Task requirements
Between the line containing "(* ===== verification/BookHistory.v ===== *)" and the line containing "changes nothing. *)" lies a run of lines; give that run again exactly, with both of those lines, and nothing else from the entries below.

Items from a dataset:
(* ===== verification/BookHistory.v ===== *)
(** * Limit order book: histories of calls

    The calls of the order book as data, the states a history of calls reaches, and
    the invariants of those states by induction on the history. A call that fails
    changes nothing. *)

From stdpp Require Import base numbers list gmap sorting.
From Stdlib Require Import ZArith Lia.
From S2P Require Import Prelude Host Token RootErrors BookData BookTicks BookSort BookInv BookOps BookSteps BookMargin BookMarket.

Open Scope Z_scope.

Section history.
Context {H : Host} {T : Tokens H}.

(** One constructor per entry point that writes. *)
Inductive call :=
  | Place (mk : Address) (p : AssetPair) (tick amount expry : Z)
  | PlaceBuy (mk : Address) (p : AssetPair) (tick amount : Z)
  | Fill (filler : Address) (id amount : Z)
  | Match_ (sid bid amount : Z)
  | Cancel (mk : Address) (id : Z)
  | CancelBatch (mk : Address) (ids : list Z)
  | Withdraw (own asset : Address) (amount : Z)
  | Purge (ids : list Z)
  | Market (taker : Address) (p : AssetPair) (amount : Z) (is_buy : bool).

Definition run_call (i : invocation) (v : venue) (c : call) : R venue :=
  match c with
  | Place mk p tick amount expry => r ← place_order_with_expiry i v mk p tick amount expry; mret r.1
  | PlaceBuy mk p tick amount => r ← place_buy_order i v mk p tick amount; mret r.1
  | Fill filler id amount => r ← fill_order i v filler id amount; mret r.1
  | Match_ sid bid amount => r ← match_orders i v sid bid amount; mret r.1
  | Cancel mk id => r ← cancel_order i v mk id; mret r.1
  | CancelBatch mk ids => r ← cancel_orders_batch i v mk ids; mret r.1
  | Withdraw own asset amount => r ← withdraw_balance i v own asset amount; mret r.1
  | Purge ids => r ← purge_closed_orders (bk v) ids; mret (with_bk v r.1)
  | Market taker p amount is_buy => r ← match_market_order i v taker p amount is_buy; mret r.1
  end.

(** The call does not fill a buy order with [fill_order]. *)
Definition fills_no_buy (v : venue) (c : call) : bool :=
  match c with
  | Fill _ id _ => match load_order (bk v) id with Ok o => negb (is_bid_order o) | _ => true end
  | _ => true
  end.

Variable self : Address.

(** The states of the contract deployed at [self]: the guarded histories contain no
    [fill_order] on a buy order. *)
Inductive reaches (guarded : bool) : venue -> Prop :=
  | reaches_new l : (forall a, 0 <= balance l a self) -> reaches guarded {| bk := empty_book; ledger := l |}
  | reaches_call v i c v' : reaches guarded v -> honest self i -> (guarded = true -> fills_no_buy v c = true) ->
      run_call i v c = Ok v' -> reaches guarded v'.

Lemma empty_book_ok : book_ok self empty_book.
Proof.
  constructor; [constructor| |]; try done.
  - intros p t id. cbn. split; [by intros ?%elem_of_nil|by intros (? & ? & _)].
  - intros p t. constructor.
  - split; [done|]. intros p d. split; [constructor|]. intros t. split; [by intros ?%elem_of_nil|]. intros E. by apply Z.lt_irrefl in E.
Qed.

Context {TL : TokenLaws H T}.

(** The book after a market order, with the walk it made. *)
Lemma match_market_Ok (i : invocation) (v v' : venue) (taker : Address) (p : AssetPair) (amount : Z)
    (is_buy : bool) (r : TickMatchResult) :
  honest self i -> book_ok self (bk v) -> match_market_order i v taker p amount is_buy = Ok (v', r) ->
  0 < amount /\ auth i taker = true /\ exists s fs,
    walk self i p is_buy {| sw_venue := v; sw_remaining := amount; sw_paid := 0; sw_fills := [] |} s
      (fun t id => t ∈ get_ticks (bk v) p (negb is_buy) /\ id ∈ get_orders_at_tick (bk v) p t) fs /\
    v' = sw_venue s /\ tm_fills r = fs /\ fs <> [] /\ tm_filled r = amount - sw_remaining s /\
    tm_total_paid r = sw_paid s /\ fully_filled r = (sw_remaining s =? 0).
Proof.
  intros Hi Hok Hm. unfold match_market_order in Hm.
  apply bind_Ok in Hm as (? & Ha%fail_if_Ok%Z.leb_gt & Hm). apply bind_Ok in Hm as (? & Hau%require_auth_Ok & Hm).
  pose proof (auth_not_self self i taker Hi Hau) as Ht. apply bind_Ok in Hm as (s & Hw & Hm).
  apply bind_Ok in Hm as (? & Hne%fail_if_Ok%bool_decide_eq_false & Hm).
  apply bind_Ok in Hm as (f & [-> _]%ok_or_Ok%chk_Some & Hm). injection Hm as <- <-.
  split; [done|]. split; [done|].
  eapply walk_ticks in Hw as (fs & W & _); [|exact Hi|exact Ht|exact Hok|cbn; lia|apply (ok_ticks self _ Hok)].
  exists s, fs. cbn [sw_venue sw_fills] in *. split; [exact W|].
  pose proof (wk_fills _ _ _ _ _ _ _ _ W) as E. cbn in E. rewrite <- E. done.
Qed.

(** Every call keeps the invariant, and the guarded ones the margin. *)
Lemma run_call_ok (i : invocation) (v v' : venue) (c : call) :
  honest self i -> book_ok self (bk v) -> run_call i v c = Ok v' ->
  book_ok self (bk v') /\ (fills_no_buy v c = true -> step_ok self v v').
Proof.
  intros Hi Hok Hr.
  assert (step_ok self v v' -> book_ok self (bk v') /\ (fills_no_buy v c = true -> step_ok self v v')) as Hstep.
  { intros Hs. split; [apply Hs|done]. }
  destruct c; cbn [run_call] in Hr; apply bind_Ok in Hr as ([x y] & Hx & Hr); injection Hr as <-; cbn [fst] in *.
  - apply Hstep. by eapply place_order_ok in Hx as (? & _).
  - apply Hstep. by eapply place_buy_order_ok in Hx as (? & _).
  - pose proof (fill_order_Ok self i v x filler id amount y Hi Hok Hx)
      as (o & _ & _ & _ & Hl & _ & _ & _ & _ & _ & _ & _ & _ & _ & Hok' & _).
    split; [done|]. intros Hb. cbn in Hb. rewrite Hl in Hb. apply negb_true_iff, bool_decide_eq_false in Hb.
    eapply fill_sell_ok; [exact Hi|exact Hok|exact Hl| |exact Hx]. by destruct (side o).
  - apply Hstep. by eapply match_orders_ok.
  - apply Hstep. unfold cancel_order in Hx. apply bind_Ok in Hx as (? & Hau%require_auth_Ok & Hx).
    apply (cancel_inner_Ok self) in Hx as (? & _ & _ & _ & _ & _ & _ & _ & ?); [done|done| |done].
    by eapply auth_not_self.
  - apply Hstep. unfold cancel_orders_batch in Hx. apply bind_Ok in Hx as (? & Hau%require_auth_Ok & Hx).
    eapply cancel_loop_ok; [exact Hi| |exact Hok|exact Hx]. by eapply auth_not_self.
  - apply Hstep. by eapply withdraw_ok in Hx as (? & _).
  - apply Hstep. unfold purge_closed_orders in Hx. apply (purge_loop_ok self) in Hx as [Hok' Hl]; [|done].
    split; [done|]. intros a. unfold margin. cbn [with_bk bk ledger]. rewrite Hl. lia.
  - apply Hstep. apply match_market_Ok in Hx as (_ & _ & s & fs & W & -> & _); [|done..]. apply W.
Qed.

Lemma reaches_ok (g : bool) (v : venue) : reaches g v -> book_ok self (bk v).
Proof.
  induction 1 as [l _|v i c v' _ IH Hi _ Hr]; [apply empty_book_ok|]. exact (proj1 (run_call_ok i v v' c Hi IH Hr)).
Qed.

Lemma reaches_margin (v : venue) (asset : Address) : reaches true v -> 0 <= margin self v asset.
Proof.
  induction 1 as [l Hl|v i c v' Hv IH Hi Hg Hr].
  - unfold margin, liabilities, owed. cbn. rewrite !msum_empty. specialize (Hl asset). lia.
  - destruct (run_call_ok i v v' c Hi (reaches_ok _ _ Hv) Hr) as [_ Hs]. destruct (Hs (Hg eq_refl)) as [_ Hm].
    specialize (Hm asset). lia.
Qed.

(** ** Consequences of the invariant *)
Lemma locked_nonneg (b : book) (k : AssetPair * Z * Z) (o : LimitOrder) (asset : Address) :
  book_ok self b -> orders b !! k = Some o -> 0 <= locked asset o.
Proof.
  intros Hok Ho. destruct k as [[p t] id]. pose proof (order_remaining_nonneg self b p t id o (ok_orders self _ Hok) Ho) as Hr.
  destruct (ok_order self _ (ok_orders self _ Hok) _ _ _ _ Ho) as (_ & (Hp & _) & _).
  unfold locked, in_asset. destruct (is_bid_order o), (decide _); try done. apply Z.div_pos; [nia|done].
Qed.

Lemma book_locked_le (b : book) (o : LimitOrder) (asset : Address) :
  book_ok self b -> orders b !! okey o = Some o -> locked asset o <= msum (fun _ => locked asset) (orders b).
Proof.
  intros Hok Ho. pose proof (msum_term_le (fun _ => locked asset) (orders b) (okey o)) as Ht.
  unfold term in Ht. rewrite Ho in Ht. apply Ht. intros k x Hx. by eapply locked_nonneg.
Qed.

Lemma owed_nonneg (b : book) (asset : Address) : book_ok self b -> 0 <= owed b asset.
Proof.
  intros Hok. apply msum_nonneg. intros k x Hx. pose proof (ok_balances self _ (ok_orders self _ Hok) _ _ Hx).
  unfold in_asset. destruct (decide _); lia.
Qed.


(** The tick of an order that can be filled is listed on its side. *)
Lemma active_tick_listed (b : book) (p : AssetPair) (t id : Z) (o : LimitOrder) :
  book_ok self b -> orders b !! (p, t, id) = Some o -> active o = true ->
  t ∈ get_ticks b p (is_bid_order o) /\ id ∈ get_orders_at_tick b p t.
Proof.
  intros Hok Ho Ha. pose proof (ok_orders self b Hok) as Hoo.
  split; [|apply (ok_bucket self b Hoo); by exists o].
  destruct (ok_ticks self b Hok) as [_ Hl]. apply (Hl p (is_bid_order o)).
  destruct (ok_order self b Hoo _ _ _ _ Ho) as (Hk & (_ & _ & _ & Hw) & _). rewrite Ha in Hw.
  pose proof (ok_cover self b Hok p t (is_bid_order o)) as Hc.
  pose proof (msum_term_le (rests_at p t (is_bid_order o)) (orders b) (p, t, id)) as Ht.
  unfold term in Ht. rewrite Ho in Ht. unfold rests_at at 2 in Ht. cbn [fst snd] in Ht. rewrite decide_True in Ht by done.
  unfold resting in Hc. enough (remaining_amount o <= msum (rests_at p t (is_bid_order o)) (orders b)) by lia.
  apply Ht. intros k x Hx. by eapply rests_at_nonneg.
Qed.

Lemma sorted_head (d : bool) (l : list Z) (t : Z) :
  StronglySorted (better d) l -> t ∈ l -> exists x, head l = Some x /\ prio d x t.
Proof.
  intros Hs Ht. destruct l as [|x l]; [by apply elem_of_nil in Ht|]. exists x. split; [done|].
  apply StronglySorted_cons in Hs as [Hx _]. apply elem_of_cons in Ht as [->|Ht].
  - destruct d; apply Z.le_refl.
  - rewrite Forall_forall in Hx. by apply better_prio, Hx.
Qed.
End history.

--

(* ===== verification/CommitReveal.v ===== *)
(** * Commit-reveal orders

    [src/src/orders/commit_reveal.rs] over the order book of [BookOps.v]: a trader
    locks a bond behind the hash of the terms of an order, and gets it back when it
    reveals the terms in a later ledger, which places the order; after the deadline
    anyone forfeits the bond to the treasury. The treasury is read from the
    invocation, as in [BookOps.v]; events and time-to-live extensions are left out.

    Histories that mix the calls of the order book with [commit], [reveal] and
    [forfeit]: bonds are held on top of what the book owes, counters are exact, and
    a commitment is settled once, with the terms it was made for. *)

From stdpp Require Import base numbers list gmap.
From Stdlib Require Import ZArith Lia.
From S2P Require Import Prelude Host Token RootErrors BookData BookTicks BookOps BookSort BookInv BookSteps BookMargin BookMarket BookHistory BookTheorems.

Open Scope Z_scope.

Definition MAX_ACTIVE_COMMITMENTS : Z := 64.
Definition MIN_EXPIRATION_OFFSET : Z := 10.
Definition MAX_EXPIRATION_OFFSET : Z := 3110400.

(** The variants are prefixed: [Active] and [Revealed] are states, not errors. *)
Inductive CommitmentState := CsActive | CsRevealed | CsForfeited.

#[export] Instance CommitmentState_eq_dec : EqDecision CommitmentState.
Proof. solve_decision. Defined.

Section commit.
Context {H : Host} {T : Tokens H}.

...

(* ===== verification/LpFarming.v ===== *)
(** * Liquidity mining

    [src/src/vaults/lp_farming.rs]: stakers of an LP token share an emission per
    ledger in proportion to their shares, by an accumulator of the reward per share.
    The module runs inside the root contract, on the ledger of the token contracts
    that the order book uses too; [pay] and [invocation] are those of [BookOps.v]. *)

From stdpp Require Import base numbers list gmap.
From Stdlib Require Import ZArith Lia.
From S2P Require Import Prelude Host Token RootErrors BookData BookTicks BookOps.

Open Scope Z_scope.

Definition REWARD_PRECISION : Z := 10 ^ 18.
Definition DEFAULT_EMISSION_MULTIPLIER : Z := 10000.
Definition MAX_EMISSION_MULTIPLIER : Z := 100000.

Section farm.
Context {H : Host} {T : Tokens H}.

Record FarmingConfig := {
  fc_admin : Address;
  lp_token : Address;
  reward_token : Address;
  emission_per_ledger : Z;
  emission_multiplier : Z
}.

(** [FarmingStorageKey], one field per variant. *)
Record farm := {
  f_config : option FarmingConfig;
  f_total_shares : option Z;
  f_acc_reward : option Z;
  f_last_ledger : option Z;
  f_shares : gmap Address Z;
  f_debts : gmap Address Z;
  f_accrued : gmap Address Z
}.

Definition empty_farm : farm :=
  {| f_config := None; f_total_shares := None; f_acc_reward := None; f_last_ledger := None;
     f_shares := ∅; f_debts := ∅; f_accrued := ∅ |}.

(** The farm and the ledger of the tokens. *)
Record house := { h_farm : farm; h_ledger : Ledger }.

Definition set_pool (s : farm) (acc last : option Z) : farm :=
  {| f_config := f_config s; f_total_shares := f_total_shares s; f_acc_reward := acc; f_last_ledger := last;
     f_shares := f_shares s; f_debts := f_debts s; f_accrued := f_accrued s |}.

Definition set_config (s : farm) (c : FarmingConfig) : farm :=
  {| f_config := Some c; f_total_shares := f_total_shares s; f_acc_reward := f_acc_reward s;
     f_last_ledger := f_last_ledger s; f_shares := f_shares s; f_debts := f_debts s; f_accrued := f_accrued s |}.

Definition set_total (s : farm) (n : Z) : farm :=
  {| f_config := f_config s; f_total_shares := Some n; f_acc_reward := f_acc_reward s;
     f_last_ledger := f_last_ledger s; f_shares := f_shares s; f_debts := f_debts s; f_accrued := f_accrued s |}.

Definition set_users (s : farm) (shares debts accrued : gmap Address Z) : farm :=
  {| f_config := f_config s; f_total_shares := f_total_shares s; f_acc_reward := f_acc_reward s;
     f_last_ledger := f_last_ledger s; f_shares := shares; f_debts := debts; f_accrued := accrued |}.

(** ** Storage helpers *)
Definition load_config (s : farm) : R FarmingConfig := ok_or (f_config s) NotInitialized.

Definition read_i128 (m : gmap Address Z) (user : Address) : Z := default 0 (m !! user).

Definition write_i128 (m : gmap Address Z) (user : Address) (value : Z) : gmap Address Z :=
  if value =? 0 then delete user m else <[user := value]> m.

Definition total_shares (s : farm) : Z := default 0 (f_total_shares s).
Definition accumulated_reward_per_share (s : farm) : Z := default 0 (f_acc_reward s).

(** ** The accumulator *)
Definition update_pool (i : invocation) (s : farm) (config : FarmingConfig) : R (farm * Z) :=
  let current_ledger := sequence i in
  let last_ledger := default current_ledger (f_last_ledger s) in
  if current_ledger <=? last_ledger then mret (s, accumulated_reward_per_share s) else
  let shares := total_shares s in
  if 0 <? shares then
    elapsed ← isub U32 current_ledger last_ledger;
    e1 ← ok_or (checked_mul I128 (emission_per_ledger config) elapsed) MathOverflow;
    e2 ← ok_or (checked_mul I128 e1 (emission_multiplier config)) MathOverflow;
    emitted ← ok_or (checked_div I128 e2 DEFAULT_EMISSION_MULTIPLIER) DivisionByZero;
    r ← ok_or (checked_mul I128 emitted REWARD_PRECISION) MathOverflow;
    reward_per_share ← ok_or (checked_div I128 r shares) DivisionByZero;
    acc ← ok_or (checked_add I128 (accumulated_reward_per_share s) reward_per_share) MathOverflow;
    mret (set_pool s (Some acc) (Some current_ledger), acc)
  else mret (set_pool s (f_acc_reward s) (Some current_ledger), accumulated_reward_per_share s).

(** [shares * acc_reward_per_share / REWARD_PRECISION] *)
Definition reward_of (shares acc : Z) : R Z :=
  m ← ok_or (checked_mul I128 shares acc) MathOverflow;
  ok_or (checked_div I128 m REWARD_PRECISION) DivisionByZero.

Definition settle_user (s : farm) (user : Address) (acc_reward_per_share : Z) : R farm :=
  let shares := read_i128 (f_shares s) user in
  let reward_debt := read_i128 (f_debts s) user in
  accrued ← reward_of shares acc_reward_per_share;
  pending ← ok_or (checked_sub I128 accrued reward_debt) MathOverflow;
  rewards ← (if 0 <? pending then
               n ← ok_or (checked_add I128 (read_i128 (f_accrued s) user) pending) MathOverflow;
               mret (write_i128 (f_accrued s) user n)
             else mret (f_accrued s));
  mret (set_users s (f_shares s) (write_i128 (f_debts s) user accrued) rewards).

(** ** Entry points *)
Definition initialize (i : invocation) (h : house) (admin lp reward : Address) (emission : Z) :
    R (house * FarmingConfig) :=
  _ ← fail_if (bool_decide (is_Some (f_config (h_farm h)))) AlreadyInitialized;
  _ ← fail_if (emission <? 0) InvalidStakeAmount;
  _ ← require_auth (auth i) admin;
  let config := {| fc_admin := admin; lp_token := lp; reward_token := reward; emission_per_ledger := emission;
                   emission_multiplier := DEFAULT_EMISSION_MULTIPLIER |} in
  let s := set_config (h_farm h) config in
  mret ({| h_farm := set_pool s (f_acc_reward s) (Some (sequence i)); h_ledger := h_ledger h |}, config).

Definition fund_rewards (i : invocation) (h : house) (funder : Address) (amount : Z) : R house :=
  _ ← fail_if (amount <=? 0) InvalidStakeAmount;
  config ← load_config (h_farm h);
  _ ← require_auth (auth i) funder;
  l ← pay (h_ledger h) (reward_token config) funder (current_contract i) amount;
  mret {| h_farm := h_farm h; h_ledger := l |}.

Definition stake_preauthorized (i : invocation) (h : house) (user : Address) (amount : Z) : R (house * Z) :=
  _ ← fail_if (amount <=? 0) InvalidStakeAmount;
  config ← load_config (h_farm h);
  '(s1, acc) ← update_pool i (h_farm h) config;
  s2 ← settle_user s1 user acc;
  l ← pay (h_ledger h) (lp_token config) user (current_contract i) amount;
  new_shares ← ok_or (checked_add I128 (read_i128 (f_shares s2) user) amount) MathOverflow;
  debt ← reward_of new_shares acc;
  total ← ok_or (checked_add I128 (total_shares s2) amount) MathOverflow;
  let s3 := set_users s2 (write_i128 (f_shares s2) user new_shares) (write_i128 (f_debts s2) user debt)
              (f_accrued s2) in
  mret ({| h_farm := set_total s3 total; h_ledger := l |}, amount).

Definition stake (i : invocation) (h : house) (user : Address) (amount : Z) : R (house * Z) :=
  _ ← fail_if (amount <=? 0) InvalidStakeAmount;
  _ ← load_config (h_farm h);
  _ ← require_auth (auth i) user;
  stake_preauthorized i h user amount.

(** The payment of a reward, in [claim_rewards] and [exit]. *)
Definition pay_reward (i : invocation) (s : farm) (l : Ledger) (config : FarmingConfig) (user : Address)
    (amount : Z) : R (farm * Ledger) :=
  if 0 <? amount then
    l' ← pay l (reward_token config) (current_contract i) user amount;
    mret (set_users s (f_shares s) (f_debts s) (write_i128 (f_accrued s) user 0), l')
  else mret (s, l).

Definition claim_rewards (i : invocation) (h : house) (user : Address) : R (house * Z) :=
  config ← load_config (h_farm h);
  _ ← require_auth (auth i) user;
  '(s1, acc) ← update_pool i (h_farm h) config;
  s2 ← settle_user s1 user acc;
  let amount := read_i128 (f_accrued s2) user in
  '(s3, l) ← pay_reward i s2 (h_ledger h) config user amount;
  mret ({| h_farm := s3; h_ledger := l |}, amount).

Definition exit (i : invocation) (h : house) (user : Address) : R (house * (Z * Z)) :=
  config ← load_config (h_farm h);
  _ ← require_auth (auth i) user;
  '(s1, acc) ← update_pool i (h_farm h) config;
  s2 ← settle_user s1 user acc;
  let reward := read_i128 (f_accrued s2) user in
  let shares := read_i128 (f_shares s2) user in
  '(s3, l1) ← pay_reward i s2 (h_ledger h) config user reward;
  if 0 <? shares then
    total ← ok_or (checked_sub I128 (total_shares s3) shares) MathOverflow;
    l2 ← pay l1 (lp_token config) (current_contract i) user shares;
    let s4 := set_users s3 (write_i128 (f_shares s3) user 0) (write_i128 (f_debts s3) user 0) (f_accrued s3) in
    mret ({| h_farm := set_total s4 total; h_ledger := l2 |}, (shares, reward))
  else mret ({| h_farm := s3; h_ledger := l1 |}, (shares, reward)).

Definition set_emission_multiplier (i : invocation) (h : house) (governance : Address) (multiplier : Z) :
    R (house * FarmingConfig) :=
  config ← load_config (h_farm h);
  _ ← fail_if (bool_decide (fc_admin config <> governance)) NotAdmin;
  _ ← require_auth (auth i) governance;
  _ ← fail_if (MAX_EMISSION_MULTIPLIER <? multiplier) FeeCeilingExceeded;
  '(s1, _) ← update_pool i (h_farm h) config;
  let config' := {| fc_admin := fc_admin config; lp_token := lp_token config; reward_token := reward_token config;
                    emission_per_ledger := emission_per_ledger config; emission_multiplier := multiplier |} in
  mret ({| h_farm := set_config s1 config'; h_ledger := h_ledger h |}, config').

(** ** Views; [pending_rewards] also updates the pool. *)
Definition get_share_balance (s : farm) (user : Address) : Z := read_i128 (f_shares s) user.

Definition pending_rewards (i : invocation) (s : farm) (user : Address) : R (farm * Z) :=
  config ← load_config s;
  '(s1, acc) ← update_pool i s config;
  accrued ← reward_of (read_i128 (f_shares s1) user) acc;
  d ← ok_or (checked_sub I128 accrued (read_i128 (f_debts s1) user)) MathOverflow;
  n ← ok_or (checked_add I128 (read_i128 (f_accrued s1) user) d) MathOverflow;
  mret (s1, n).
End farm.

Written answer
(* ===== verification/BookHistory.v ===== *)
(** * Limit order book: histories of calls

    The calls of the order book as data, the states a history of calls reaches, and
    the invariants of those states by induction on the history. A call that fails
    changes nothing. *)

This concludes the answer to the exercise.